Selon son porte-parole, le secrétaire général de l’ONU a félicité la RDC pour les progrès réalisés dans l’organisation de la présidentielle, des législatives et des provinciales, prévues pour le 23 décembre 2018. Mais, le communiqué du bureau d’Antonio Guterres ne souligne plus l’importance d’avoir des élections crédibles, libres et transparentes. Alors que le gouvernement congolais multiplie les pressions sur la mission de l’ONU en RDC, le secrétaire général se serait contenté de réaffirmer « le plein soutien des Nations Unies à la République démocratique du Congo dans la réalisation » des élections dans les délais prévus.

C’est dans ce contexte que les membres du Conseil de sécurité arrivent à Kinshasa pour discuter de la possibilité non seulement pour la Monusco d’apporter un soutien logistique, de plaider pour plus de concertation entre la Ceni et l’opposition sur des questions-clefs comme celle de la machine à voter. Mais les membres du Conseil de sécurité sont divisés. Les Etats-Unis plaident toujours pour une réduction des moyens pour la Monusco, malgré les défis sécuritaires et de protection des civils qui pourraient se poser à l’approche des élections déjà très contestées. Mais Washington est vent debout contre la machine à voter.
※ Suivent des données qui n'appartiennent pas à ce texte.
(** The server running statements whose names are already read. *)
Fixpoint run_all (l : list stmt) (d : database) : pg_error + database :=
  match l with
  | [] => inr d
  | s :: r =>
      match run s None d with
      | inl e => inl e
      | inr d' => run_all r d'
      end
  end.

(** *** The vertical-street files of an archive *)

Definition street_columns : list (string * sqltype) :=
  [("postcode", TVarchar 8); ("vstreet_ref", TVarchar 8)].

(** The names [parse_vstreets] selects in an archive. *)
Definition street_files (a : archive) : list string :=
  filter (fun f => PyStr.endswith f ".TXT"
                   && PyStr.startswith f "Polygons/Data/VERTICAL_STREETS")
    (namelist a).

(** The records the copy reads from an entry of the archive. *)
Definition entry_stream (a : archive) (f : string) : list (list datum) :=
  match lookup f a with
  | Some e => stream_of e
  | None => []
  end.

(** A copy is all or nothing: the records of a file are stored when each
    of them has two fields of at most eight characters, and none is
    stored otherwise.  (A longer field whose excess is blank, which the
    server would cut to eight characters, is not considered: see
    [street_fields_fit].) *)
Definition accepted (recs : list (list datum)) : list (list datum) :=
  if forallb (record_ok street_columns) recs then recs else [].

(** The records stored from the street files of an archive, in archive
    order. *)
Definition street_rows (a : archive) : list (list datum) :=
  flat_map (fun f => accepted (entry_stream a f)) (street_files a).

(** The [COPY] statements that succeeded, one per accepted file. *)
Definition street_copies (a : archive) : list stmt :=
  flat_map (fun f =>
              if forallb (record_ok street_columns) (entry_stream a f)
              then [CopyFromStdin "vstreet_table"] else [])
           (street_files a).

(** A value of at most [n] characters. *)
Definition fits (n : nat) (v : datum) : bool :=
  match v with
  | Some s => (String.length s <=? n)%nat
  | None => true
  end.

(** The street files of an archive hold no field longer than the eight
    characters of the two columns. *)
Definition street_fields_fit (a : archive) : Prop :=
  forall f r, In f (street_files a) -> In r (entry_stream a f) ->
              forallb (fits 8) r = true.

(** *** The target table against the geometry and the attribute rows *)

(** The columns the target table takes from the geometry table. *)
Definition key_columns : list string :=
  ["id"; "postcode"; "pc_area"; "polygon"].

(** Row [t] of [T] carries the geometry row [g] of [G]: the same id,
    postcode, area code and polygon. *)
Definition carries (G T : table) (g t : list datum) : Prop :=
  forall c, In c key_columns -> field T c t = field G c g.

(** A column of the target table that comes from the attribute rows. *)
Definition attribute_column (T : table) (c : string) : Prop :=
  In c (map fst (columns T)) /\ ~ In c key_columns.

(** The join condition between a geometry row and an attribute row:
    equal postcodes, none of them NULL. *)
Definition matches (G S : table) (g s : list datum) : bool :=
  sql_eqb (field G "postcode" g) (field S "postcode" s).

(** A geometry row without any attribute row of the same postcode. *)
Definition unmatched (G S : table) (g : list datum) : Prop :=
  forall s, In s (rows S) -> matches G S g s = false.

(** The attribute columns of [t] are all NULL. *)
Definition null_attributes (T : table) (t : list datum) : Prop :=
  forall c, attribute_column T c -> field T c t = None.

(** The attribute columns of [t] are those of the attribute row [s]. *)
Definition attributes_of (S T : table) (s t : list datum) : Prop :=
  forall c, attribute_column T c -> field T c t = field S c s.

(** What a right join of [S] onto [G] on the postcode leaves in [T]:
    every geometry row is carried by a row of [T], with NULL attributes
    when it has no partner; and every row of [T] carries a geometry row,
    with NULL attributes when that row has no partner and with the
    attributes of one of its partners otherwise. *)
Definition right_joined (S G T : table) : Prop :=
  (forall g, In g (rows G) ->
     exists t, In t (rows T) /\ carries G T g t
               /\ (unmatched G S g -> null_attributes T t))
  /\ (forall t, In t (rows T) ->
        exists g, In g (rows G) /\ carries G T g t
          /\ ((unmatched G S g /\ null_attributes T t)
              \/ exists s, In s (rows S) /\ matches G S g s = true
                           /\ attributes_of S T s t)).

(** The statements that drop a table. *)
Definition is_drop (s : stmt) : bool :=
  match s with DropTable _ _ => true | _ => false end.

(** The statements that change the type of a column of table [t]. *)
Definition alters (t : string) (s : stmt) : bool :=
  match s with AlterColumnType t' _ _ _ => t' =? t | _ => false end.

(** The type changes and the primary key that [parse_info] sends between
    the creation of the target table and the final drops. *)
Definition merge_casts (self : PostcodeParser) : list stmt :=
  firstn 15 (skipn 2 (statements (merge_commands self []))).

(** *** The files the geometry and attribute stages select *)

(** The nested archives [parse_polys] selects in an archive. *)
Definition nested_files (a : archive) : list string :=
  filter (fun f => PyStr.endswith f ".zip") (namelist a).

(** The shapefiles it selects in the nested archive [n]. *)
Definition shape_files (a : archive) (n : string) : list string :=
  match lookup n a with
  | Some (Nested b) => filter (fun f => PyStr.endswith f ".shp") (namelist b)
  | _ => []
  end.

(** The converter run for the shapefile [f] of the nested archive [n]. *)
Definition shape_command (z n f : string) : ogr2ogr :=
  mkOgr 2 [z; n; f] "postcode_staging" (Some "MULTIPOLYGON") true
    (Some "EPSG:4326").

(** The layer the converter finds under a name of an archive, if any. *)
Definition layers_at (b : archive) (f : string) : list layer :=
  match lookup f b with
  | Some e => match layer_of e with Some ly => [ly] | None => [] end
  | None => []
  end.

(** The layers of the shapefiles of the nested archive [n]. *)
Definition shape_layers (a : archive) (n : string) : list layer :=
  match lookup n a with
  | Some (Nested b) =>
      flat_map (layers_at b)
        (filter (fun f => PyStr.endswith f ".shp") (namelist b))
  | _ => []
  end.

(** The staging table made of a list of layers alone, appended one after
    the other to a store that holds nothing. *)
Definition staged (lys : list layer) : option table :=
  get_table
    (fold_left (fun d ly => append_layer ly "postcode_staging" d) lys empty_db)
    "postcode_staging".

(** The attribute files [parse_info] selects in an archive. *)
Definition attribute_files (a : archive) : list string :=
  filter (fun f => PyStr.endswith f ".csv"
                   && PyStr.startswith f "Code-Point/Data/CSV")
    (namelist a).

(** The converter run for the attribute file [f]. *)
Definition attribute_command (z f : string) : ogr2ogr :=
  mkOgr 1 [z; f] "postcode_staging" None true None.

(** Rows numbered from 1 in an added first column. *)
Fixpoint numbered (k : nat) (rs : list (list datum)) : list (list datum) :=
  match rs with
  | [] => []
  | r :: rest => (Some (PyStr.str_of_nat (S k)) :: r) :: numbered (S k) rest
  end.

End Obs.

(* ================================================================== *)
(** ** Sample inputs *)

Module Samples.
Import Sql Engine Py Env Script Obs.

Definition nl : string := String PyStr.newline EmptyString.

(** A header description file: the short codes, then the full names. *)
Definition header_text : string :=
  ("PC,PQ,PR,TP,DQ,RP,BP,PD,MP,UM,EA,NO,CY,RH,LH,CC,DC,WC,LS" ++ nl ++
   "Postcode,Positional_quality_indicator,PO_Box_indicator," ++
   "Total_number_of_delivery_points," ++
   "Delivery_points_used_to_create_the_CPLC,Domestic_delivery_points," ++
   "Non_domestic_delivery_points,PO_Box_delivery_points," ++
   "Matched_address_premises,Unmatched_delivery_points,Eastings,Northings," ++
   "Country_code,NHS_regional_HA_code,NHS_HA_code,Admin_county_code," ++
   "Admin_district_code,Admin_ward_code,Postcode_type" ++ nl)%string.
La Grande-Bretagne n’y est plus hostile, mais plaide comme son allié traditionnel pour la venue de missions d’observation électorale. L’Union européenne et le Centre Carter ont toujours suivi les processus électoraux en RDC, mais pour l’instant, ni l’un, ni l’autre n’ont confirmé l’envoi d’une équipe d’experts pour suivre ce cycle électoral crucial qui pourrait stabiliser le pays ou au contraire le faire plonger dans un nouveau cycle de violences. Mais parmi les membres du Conseil de sécurité, il y a aussi la Russie et la Chine qui soutiennent la position du gouvernement congolais de refuser toute ingérence, soulignant que l’important a déjà été fait puisque Joseph Kabila ne se représente pas.